そして、口を「ポカン」と開けて眺めるのです。
どうですか? ま、自分がアホになったような感じもしますが、からだ全体から力が抜け、リラックスできるはずです。何十年か前の自由な気分が一瞬蘇っているかもしれません。頭を占めていた「知性」がどこかへ消えてしまったようでしょう。
さ、口を開けたまま、絵を描く準備に入ることにしまーす。
(永沢まこと『絵を描く、ちょっと人生を変えてみる』講談社)
2006年は絵を描くことにした。
仕事上でも最近はイラストや挿し絵などの需要が多く、これまではイラストレーターさんに頼んでいたが、時代が時代だし、だんだん無理のきく人が少なくなってきた。これからも仕事はどんどんシビアになるだろうし、雑用係の僕としては最後は自分でやるしかないんだろうなと思いはじめていた。
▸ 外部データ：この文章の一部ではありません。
(** Nothing is left to do: the task is marked for deletion and released, or it
    completed, or it failed and its retries are used up. *)
Definition task_settled (t : CloudTask) : Prop :=
  match om_DeletionTimestamp (task_Meta t) with
  | Some _ => cloudTaskFinalizerKey ∉ om_Finalizers (task_Meta t)
  | None => phase_final t
  end.

Lemma after_again s : 0 < s -> again (E := api_error) (Ret (after s, None)).
Proof. intros. simpl. assert (Second = 1000000000) by done. lia. Qed.

Lemma ensurePod_again t w : again (ensurePod t w).1.
Proof.
  unfold ensurePod. case_decide; [|by apply after_again].
  destruct (SetControllerReference t (constructPod t)) as [e|p]; [done|].
  rewrite lift_bind. destruct (c_create p w) as [[e|p'] w1]; [done|].
  rewrite lift_unit_bind, lift_bind. destruct (clock_now _) as [now w2].
  rewrite lift_bind. destruct (c_update_status _ w2) as [[e|t'] w3]; [done|].
  by apply after_again.
Qed.

Lemma handlePhase_settles t w h w' :
  om_DeletionTimestamp (task_Meta t) = None -> tasks w !! task_key t = Some t ->
  handlePhase t w = (Ret (Some h), w') ->
  again (Ret h) \/ (tasks w' !! task_key t = Some t /\ task_settled t).
Proof.
  intros Hd Ht. unfold handlePhase, task_settled, phase_final. rewrite Hd.
  case_decide; [intros [= <- <-]; right; rewrite (proj1 (event_view _ _ _ _)); auto|].
  case_decide; [|case_decide; [intros [= <- <-]; left; by apply after_again|done]].
  case_decide; [|intros [= <- <-]; right; rewrite (proj1 (event_view _ _ _ _));
    split; [done|right; split; [done|lia]]].
  rewrite lift_unit_bind, lift_bind. destruct (c_update_status _ _) as [[e|t'] w1];
    intros [= <- <-]; left; [done|by apply after_again].
Qed.

Lemma react_settles t w o w' :
  om_DeletionTimestamp (task_Meta t) = None -> tasks w !! task_key t = Some t ->
  (h ← handlePhase t;
   match h with Some res => mret res | None => mret (after 30, None) end) w = (o, w') ->
  ~ again o -> tasks w' !! task_key t = Some t /\ task_settled t.
Proof.
  intros Hd Ht E Ha. destruct (handlePhase_effect t w Ht) as (h & w1 & Eh & _).
  rewrite (GoM_bind_ret _ _ _ _ _ Eh) in E. destruct h as [h|]; injection E as <- <-.
  - by destruct (handlePhase_settles _ _ _ _ Hd Ht Eh).
  - destruct Ha. by apply after_again.
Qed.

Lemma reconcilePod_settles t pod w o w' :
  om_DeletionTimestamp (task_Meta t) = None -> tasks w !! task_key t = Some t ->
  reconcilePod t pod w = (o, w') -> ~ again o ->
  exists t', tasks w' !! task_key t = Some t' /\ task_settled t'.
Proof.
  intros Hd Ht E Ha. unfold reconcilePod in E.
  destruct (updateStatusFromPod_frame t pod w)
    as (b & t1 & w1 & Eu & Ht1 & _ & Hm & Hsp & _ & _ & Hb).
  rewrite (GoM_bind_ret _ _ _ _ _ Eu) in E.
  assert (t1 = set_status (task_Status t1) t) as Et1 by (destruct t1, t; simpl in *; by subst).
  assert (task_key t1 = task_key t) as Hk by (unfold task_key; by rewrite Hm).
  assert (om_DeletionTimestamp (task_Meta t1) = None) as Hd1 by (by rewrite Hm).
  rewrite <- Hk. destruct b; cycle 1.
  - specialize (Hb eq_refl) as ->. rewrite GoM_mret_bind in E.
    exists t. eapply (react_settles t w1); [done|congruence|exact E|done].
  - rewrite lift_bind in E. destruct (c_update_status t1 w1) as [r w2] eqn:Hu.
    rewrite Et1 in Hu. apply update_status_current in Hu as [_ Hr]; [|congruence].
    rewrite <- Et1 in Hr. destruct r as [e|t2]; [injection E as <- <-; by destruct Ha|].
    destruct Hr as [-> Hr]. exists t1. eapply (react_settles t1 w2); [done| |exact E|done].
    rewrite Hr, Hk. apply lookup_insert_eq.
Qed.

Lemma reconcileLive_settles t w o w' :
  om_DeletionTimestamp (task_Meta t) = None -> tasks w !! task_key t = Some t ->
  reconcileLive t w = (o, w') -> ~ again o ->
  exists t', tasks w' !! task_key t = Some t' /\ task_settled t'.
Proof.
  intros Hd Ht. unfold reconcileLive.
  assert (forall w1, ensurePod t w1 = (o, w') -> ~ again o ->
    exists t', tasks w' !! task_key t = Some t' /\ task_settled t') as Hens.
  { intros w1 E []. pose proof (ensurePod_again t w1) as Ha. by rewrite E in Ha. }
  case_decide; [|by apply Hens].
  rewrite lift_bind. destruct (c_get _ w) as [r w1] eqn:Hg.
  apply get_pod_view in Hg as (Ht1 & _ & _).
  destruct r as [[| |m]|pod]; [by apply Hens|by intros [= <- <-] []..|].
  case_decide; [|by apply Hens]. apply reconcilePod_settles; [done|congruence].
Qed.

(** The deletion branch, and the whole handler. *)
Lemma reconcileDelete_settles t w o w' t' :
  om_DeletionTimestamp (task_Meta t) <> None -> tasks w !! task_key t = Some t ->
  reconcileDelete t w = (o, w') -> ~ again o -> tasks w' !! task_key t = Some t' ->
  task_settled t'.
Proof.
  intros Hd Ht. unfold reconcileDelete, task_settled.
  destruct (ContainsFinalizer t _) eqn:Hf; cycle 1.
  { intros [= <- <-] _ Ht'. assert (t' = t) as -> by congruence.
    destruct (om_DeletionTimestamp (task_Meta t)); [|done]. by apply bool_decide_eq_false in Hf. }
  destruct (deleteExternalResources_effect t w) as (e & w1 & E & Ht1 & _).
  rewrite (GoM_bind_ret _ _ _ _ _ E). destruct e as [e|]; [by intros [= <- <-] []|].
  rewrite lift_bind. destruct (c_update _ w1) as [r w2] eqn:Hu.
  apply update_task_view in Hu as [_ Hr]. destruct r as [e|t2]; [by intros [= <- <-] []|].
  intros [= <- <-] _ Ht'. destruct Hr as (old & Hold & (Hfin & Hdel & _) & _ & Hs).
  change (task_key (RemoveFinalizer _ t)) with (task_key t) in *.
  assert (old = t) as -> by congruence. rewrite Hs in Ht'.
  destruct (obj_gone t2); [by rewrite lookup_delete_eq in Ht'|].
  rewrite lookup_insert_eq in Ht'. injection Ht' as <-. rewrite Hdel.
  destruct (om_DeletionTimestamp (task_Meta t)); [|done].
  rewrite Hfin. simpl. rewrite list_elem_of_filter. naive_solver.
Qed.

Lemma Reconcile_settles k w o w' t' :
  Reconcile k w = (o, w') -> ~ again o -> tasks w' !! k = Some t' -> task_settled t'.
Proof.
  unfold Reconcile. rewrite lift_bind. destruct (c_get k w) as [r w1] eqn:Hg.
  apply get_task_view in Hg as (Ht1 & _ & Hr).
  destruct r as [[| |m]|t]; [|by intros [= <- <-] []..|].
  { intros [= <- <-] _ Ht'. congruence. }
  assert (task_key t = k) as <- by exact (c_store_key (T := CloudTask) w k t Hr).
  rewrite <- Ht1 in Hr. case_decide as Hd; [by apply reconcileDelete_settles|].
  assert (om_DeletionTimestamp (task_Meta t) = None) as Hd0
    by (by destruct (om_DeletionTimestamp (task_Meta t)); [destruct Hd|]).
  intros E Ha Ht'. destruct (ContainsFinalizer t _).
  { destruct (reconcileLive_settles t w1 o w' Hd0 Hr E Ha) as (t2 & Ht2 & ?).
    by assert (t2 = t') as -> by congruence. }
  rewrite lift_bind in E. destruct (c_update _ w1) as [r w2] eqn:Hu.
  apply update_task_view in Hu as [_ Hr2]. destruct r as [e|t2].
  { injection E as <- <-. by destruct Ha. }
  destruct Hr2 as (old & Hold & Hupd & Hk & Hs).
  change (task_key (AddFinalizer _ t)) with (task_key t) in *.
  assert (old = t) as -> by congruence.
  destruct (AddFinalizer_updated _ _ Hupd Hk Hd0) as [_ Hng]. rewrite Hng in Hs.
  destruct (reconcileLive_settles t2 w2 o w') as (t3 & Ht3 & ?); [|by rewrite Hs, Hk, lookup_insert_eq|done..|].
  { destruct Hupd as (_ & -> & _). done. }
  rewrite Hk in Ht3. by assert (t3 = t') as -> by congruence.
Qed.

Lemma Reconcile_elsewhere k w o w' k' :
  owner_refs_ok CloudTask -> Reconcile k w = (o, w') -> k' <> k -> tasks w' !! k' = tasks w !! k'.
Proof.
  intros Hown E Hne. destruct (tasks w !! k) as [t|] eqn:Ht.
  - destruct (Reconcile_effect k w t Hown Ht) as (res & w2 & E' & He).
    rewrite E in E'. injection E' as _ <-.
    destruct He as [t' _ _ [->|(s & -> & _)] _|_ [->|[->|(t' & -> & _)]] _]; try done;
      by rewrite ?lookup_insert_ne, ?lookup_delete_ne.
  - revert E. unfold Reconcile. rewrite lift_bind. destruct (c_get k w) as [r w1] eqn:Hg.
    apply get_task_view in Hg as (Ht1 & _ & Hr).
    destruct r as [[| |m]|t]; [intros [= _ <-]; by rewrite Ht1..|congruence].
Qed.

Lemma task_settling_ok :
  owner_refs_ok CloudTask -> Settling tasks Reconcile task_passes task_env task_settled.
Proof.
  intros Hown. split.
  - intros k w o w' k'. by apply Reconcile_elsewhere.
  - apply Reconcile_settles.
  - intros w w' k t t' He Hk Hk' Hs.
    destruct (He k t t' Hk Hk') as [?|(Hsp & Hst & Hd & Hfin)]; [by left|right].
    unfold task_settled in *. rewrite Hd. destruct (om_DeletionTimestamp _); [|by auto].
    intros ?. apply Hs. by apply Hfin.
Qed.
もともと大学二年までは漫画家志望で高校の時から絵ばかり描いていたのだが、一度は挫折してやめた絵だし、もうやりたいとは思わなかったのだが、35歳から猛烈なスピードで動きはじめている人生退行が後押ししたかっこうになったのだろう。昨年末に親父が「わしゃあ絵をやる」と水彩画の通信講座をはじめたのを聞いて、じゃ、おれもやろ、と宣言し、
「ときどき成果を披瀝しあおう」
「おまえは何をやるんや?」
「ぼくは水墨画でしょうか」
水墨画と水彩画の対決元年である。
「異種格闘か。ケーワンみたいなもんやな」
水墨画といっても、僕がやろうと思っているのは、ちゃんとした水墨画じゃなくて、水墨画のスピリット。そもそも墨を使うかとか、どんなふうに書くかはまだ決めてないが、何も書かれないところ、つまり余白、行間を生かす光をとらえる目を養うのが大きな目的だ。カメラにも役立つだろうし、文章道にもよい脳内刺激になりそうな予感がしている。
さて2006年。
絵を描くといっても、まず何をやればいいのか?
図書館を漁っていたら、よき指南書に出会った。水墨画の本ではなく、正反対の線画(デッサン)中心の書であるが、スピリットが問題なのだ。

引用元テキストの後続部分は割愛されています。